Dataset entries
◇ ◇ ◇ ◇ ◇ ◇ ◇

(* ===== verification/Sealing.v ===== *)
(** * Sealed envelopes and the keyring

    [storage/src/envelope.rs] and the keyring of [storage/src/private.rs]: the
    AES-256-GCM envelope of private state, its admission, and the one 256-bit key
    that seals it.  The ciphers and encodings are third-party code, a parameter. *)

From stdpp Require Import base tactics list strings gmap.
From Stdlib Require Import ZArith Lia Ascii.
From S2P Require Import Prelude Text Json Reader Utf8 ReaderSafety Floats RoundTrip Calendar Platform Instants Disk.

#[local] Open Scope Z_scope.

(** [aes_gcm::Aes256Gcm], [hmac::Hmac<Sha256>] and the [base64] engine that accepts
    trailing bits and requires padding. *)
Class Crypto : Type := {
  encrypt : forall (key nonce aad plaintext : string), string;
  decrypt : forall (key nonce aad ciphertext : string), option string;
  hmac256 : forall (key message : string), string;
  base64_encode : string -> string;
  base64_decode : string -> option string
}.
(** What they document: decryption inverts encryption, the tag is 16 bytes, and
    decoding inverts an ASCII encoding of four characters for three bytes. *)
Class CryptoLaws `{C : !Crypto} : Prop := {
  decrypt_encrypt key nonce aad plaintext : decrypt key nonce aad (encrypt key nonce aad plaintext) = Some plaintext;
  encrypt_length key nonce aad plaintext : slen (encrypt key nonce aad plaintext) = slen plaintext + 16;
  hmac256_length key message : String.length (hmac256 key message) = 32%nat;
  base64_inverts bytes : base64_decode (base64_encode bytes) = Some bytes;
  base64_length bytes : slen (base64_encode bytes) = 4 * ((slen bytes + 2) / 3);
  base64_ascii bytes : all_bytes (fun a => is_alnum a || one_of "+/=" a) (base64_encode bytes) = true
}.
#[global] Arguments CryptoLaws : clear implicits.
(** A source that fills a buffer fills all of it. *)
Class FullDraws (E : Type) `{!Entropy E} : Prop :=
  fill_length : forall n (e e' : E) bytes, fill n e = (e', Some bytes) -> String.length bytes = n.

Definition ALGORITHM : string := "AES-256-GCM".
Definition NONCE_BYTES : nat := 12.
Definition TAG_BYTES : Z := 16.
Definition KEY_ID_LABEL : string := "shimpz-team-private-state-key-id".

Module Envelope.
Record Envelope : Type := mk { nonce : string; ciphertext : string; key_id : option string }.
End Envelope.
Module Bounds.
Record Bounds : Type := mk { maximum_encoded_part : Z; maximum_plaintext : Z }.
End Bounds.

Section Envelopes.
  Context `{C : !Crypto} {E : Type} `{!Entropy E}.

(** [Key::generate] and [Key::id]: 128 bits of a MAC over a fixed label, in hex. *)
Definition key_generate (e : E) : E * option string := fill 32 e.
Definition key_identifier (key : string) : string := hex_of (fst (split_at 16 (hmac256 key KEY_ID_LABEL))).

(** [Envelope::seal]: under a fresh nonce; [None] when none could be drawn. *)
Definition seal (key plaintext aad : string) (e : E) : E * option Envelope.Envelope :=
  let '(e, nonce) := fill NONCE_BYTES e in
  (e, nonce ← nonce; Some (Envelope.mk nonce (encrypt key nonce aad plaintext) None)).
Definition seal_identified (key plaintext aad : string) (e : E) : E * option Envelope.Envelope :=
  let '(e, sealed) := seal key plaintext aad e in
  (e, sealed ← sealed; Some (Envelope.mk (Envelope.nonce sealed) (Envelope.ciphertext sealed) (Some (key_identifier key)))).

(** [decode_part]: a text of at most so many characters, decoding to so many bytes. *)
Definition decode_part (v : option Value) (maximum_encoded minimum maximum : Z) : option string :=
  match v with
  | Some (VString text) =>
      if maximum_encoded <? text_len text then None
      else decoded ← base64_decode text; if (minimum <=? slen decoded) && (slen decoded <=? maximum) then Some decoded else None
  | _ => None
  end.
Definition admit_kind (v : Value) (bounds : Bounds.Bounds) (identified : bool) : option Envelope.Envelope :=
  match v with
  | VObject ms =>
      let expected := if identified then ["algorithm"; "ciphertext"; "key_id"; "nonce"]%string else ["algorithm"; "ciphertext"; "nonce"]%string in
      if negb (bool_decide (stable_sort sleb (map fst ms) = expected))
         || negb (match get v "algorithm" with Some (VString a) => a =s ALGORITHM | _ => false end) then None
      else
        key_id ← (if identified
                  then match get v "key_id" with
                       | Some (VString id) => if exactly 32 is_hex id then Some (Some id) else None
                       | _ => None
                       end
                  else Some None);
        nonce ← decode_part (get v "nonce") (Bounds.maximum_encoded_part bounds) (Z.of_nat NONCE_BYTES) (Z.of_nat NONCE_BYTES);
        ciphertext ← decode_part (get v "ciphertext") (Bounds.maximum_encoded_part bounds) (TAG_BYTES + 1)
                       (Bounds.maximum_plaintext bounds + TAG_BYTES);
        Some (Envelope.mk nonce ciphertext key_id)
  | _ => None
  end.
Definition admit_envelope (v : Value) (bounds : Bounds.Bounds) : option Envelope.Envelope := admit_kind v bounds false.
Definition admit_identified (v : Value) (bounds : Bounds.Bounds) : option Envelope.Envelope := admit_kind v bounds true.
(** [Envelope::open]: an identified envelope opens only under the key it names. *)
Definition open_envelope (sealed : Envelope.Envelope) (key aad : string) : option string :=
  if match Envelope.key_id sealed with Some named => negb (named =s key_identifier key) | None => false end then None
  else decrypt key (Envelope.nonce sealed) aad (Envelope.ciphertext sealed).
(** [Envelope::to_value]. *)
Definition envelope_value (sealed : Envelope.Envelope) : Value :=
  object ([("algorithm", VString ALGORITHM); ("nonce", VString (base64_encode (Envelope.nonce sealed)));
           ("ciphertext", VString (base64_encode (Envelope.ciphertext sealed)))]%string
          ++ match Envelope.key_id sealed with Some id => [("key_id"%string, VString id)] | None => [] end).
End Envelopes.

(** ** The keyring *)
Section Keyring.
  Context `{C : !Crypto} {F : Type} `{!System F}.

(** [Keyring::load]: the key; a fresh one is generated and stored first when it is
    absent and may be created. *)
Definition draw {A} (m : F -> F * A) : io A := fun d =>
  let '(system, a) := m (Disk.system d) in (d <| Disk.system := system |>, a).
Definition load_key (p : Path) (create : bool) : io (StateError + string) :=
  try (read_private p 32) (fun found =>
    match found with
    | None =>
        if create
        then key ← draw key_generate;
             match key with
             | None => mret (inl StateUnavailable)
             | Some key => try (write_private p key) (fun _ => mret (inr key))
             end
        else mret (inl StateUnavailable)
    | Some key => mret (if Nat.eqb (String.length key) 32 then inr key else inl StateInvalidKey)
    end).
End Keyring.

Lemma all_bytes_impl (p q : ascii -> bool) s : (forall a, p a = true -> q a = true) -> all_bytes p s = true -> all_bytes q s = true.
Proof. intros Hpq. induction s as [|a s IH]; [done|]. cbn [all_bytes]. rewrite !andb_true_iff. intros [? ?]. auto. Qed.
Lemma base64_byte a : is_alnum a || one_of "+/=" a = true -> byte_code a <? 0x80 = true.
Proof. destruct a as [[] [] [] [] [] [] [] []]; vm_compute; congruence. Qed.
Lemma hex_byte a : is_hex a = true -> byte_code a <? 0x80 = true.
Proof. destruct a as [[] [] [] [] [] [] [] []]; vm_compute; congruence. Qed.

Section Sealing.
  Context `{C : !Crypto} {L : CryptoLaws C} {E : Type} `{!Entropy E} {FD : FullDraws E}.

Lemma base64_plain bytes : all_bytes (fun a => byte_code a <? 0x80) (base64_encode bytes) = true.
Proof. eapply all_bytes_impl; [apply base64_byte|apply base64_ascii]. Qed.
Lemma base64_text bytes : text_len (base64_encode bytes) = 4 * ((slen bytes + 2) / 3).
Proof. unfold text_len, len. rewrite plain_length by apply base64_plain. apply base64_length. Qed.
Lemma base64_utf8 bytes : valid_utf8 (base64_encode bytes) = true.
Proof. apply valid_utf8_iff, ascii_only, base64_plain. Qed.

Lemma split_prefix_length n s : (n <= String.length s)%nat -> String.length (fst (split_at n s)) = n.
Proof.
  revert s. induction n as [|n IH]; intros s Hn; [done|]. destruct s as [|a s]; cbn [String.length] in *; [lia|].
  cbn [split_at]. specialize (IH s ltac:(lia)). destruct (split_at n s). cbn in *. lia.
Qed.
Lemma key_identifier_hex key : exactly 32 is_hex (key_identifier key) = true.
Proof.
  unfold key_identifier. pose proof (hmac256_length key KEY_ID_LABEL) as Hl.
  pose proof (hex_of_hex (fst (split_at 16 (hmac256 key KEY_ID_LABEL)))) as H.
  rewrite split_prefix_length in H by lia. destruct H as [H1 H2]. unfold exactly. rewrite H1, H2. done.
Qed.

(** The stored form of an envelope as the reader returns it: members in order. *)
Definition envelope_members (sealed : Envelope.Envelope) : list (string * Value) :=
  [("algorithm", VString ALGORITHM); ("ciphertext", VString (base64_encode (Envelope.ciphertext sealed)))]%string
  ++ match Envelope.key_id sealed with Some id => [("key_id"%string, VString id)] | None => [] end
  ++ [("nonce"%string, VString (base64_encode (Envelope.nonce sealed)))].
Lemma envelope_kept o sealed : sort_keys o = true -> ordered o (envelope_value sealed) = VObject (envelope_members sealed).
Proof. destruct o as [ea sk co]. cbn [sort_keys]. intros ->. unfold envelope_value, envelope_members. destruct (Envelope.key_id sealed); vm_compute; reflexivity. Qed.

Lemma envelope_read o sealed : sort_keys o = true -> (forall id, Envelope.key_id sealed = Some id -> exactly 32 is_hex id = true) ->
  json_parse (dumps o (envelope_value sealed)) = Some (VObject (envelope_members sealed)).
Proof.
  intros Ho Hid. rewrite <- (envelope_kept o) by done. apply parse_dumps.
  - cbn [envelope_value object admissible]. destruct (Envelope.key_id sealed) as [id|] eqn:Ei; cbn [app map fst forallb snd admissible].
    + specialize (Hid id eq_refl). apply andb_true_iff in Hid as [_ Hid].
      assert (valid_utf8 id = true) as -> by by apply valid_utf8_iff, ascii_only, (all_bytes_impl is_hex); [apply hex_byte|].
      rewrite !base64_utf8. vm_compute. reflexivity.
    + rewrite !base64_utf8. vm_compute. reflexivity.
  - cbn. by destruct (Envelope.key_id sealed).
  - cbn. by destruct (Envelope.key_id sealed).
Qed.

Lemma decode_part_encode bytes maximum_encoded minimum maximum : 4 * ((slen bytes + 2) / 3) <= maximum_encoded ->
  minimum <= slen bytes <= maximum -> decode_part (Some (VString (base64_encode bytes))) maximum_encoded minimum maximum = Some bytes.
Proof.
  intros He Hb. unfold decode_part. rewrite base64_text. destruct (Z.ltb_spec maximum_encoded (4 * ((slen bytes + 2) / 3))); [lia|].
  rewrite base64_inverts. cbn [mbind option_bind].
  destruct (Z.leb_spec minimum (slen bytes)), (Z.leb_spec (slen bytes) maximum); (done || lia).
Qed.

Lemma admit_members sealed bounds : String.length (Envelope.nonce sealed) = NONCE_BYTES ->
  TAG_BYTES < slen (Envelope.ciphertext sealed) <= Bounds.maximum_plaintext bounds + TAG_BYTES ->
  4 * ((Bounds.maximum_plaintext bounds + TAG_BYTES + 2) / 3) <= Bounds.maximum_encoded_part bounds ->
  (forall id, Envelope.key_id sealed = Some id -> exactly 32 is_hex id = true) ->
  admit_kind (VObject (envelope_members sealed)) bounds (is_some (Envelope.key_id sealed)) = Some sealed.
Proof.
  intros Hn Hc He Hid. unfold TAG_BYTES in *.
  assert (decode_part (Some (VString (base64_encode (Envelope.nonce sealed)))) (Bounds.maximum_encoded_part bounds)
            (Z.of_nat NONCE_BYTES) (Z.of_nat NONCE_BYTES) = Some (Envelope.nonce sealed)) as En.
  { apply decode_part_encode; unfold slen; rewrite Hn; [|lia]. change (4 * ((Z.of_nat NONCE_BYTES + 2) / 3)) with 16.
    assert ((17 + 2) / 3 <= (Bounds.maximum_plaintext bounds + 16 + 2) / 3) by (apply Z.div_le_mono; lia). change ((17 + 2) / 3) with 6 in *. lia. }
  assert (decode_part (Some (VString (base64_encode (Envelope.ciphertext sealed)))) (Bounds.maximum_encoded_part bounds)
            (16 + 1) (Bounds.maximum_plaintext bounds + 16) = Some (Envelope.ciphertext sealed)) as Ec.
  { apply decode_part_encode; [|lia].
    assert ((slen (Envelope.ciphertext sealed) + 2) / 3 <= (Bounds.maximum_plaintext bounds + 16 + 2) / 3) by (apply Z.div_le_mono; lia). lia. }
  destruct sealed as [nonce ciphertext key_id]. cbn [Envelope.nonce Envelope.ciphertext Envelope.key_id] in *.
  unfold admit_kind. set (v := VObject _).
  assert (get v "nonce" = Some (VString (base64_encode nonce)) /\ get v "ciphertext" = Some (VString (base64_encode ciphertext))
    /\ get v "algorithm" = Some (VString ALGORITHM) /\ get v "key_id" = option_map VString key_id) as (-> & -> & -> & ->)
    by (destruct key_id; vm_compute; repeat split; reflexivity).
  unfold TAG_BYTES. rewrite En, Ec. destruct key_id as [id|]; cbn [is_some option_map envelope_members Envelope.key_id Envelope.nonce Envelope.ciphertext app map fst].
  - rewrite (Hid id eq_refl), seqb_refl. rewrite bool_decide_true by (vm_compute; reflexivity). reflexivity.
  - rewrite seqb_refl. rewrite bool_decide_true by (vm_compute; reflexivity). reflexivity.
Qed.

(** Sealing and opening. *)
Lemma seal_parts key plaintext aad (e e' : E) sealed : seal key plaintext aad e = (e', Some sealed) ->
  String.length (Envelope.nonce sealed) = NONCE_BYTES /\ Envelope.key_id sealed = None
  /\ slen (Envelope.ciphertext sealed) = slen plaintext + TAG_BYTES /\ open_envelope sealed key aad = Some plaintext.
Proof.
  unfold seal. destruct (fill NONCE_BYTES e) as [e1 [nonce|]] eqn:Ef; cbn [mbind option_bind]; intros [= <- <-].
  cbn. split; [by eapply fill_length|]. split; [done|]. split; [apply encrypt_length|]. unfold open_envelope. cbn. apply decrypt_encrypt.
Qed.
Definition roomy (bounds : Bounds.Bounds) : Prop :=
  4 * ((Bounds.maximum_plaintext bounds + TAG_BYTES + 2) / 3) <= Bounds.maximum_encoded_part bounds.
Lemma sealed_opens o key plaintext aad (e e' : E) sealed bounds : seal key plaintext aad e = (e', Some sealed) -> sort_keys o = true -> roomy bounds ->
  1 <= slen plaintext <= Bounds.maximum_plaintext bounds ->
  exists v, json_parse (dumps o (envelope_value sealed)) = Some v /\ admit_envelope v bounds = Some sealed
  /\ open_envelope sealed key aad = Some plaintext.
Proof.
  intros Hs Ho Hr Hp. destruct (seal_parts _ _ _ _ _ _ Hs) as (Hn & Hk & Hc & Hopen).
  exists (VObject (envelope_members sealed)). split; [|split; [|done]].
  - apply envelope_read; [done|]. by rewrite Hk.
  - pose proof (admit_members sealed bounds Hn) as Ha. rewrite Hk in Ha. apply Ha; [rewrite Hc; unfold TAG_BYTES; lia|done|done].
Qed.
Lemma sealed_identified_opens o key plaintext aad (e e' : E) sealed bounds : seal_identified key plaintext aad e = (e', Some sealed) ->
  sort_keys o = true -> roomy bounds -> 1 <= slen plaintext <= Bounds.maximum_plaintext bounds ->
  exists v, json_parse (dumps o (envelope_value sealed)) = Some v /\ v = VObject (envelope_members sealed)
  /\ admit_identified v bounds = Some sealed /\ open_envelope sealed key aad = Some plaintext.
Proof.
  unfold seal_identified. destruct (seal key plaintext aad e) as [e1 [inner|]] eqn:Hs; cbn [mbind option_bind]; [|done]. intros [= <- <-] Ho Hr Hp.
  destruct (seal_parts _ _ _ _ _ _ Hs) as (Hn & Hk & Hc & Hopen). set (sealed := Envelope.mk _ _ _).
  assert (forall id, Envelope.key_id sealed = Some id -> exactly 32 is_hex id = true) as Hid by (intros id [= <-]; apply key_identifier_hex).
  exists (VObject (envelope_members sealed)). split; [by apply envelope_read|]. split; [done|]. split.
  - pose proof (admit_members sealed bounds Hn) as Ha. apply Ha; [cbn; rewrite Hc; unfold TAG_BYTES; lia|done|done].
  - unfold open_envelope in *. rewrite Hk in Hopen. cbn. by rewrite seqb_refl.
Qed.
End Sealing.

◇ ◇ ◇ ◇ ◇ ◇ ◇

- **WORK TO BE COMPLETED**
Start with the line above that contains "json_parse (dumps o (envelope_value sealed)) = Some (VObject" and stop after the line that contains "- cbn [envelope_value". Output those lines exactly, and only those.

- **REPLY TO THE TASK**
  json_parse (dumps o (envelope_value sealed)) = Some (VObject (envelope_members sealed)).
Proof.
  intros Ho Hid. rewrite <- (envelope_kept o) by done. apply parse_dumps.
  - cbn [envelope_value object admissible]. destruct (Envelope.key_id sealed) as [id|] eqn:Ei; cbn [app map fst forallb snd admissible].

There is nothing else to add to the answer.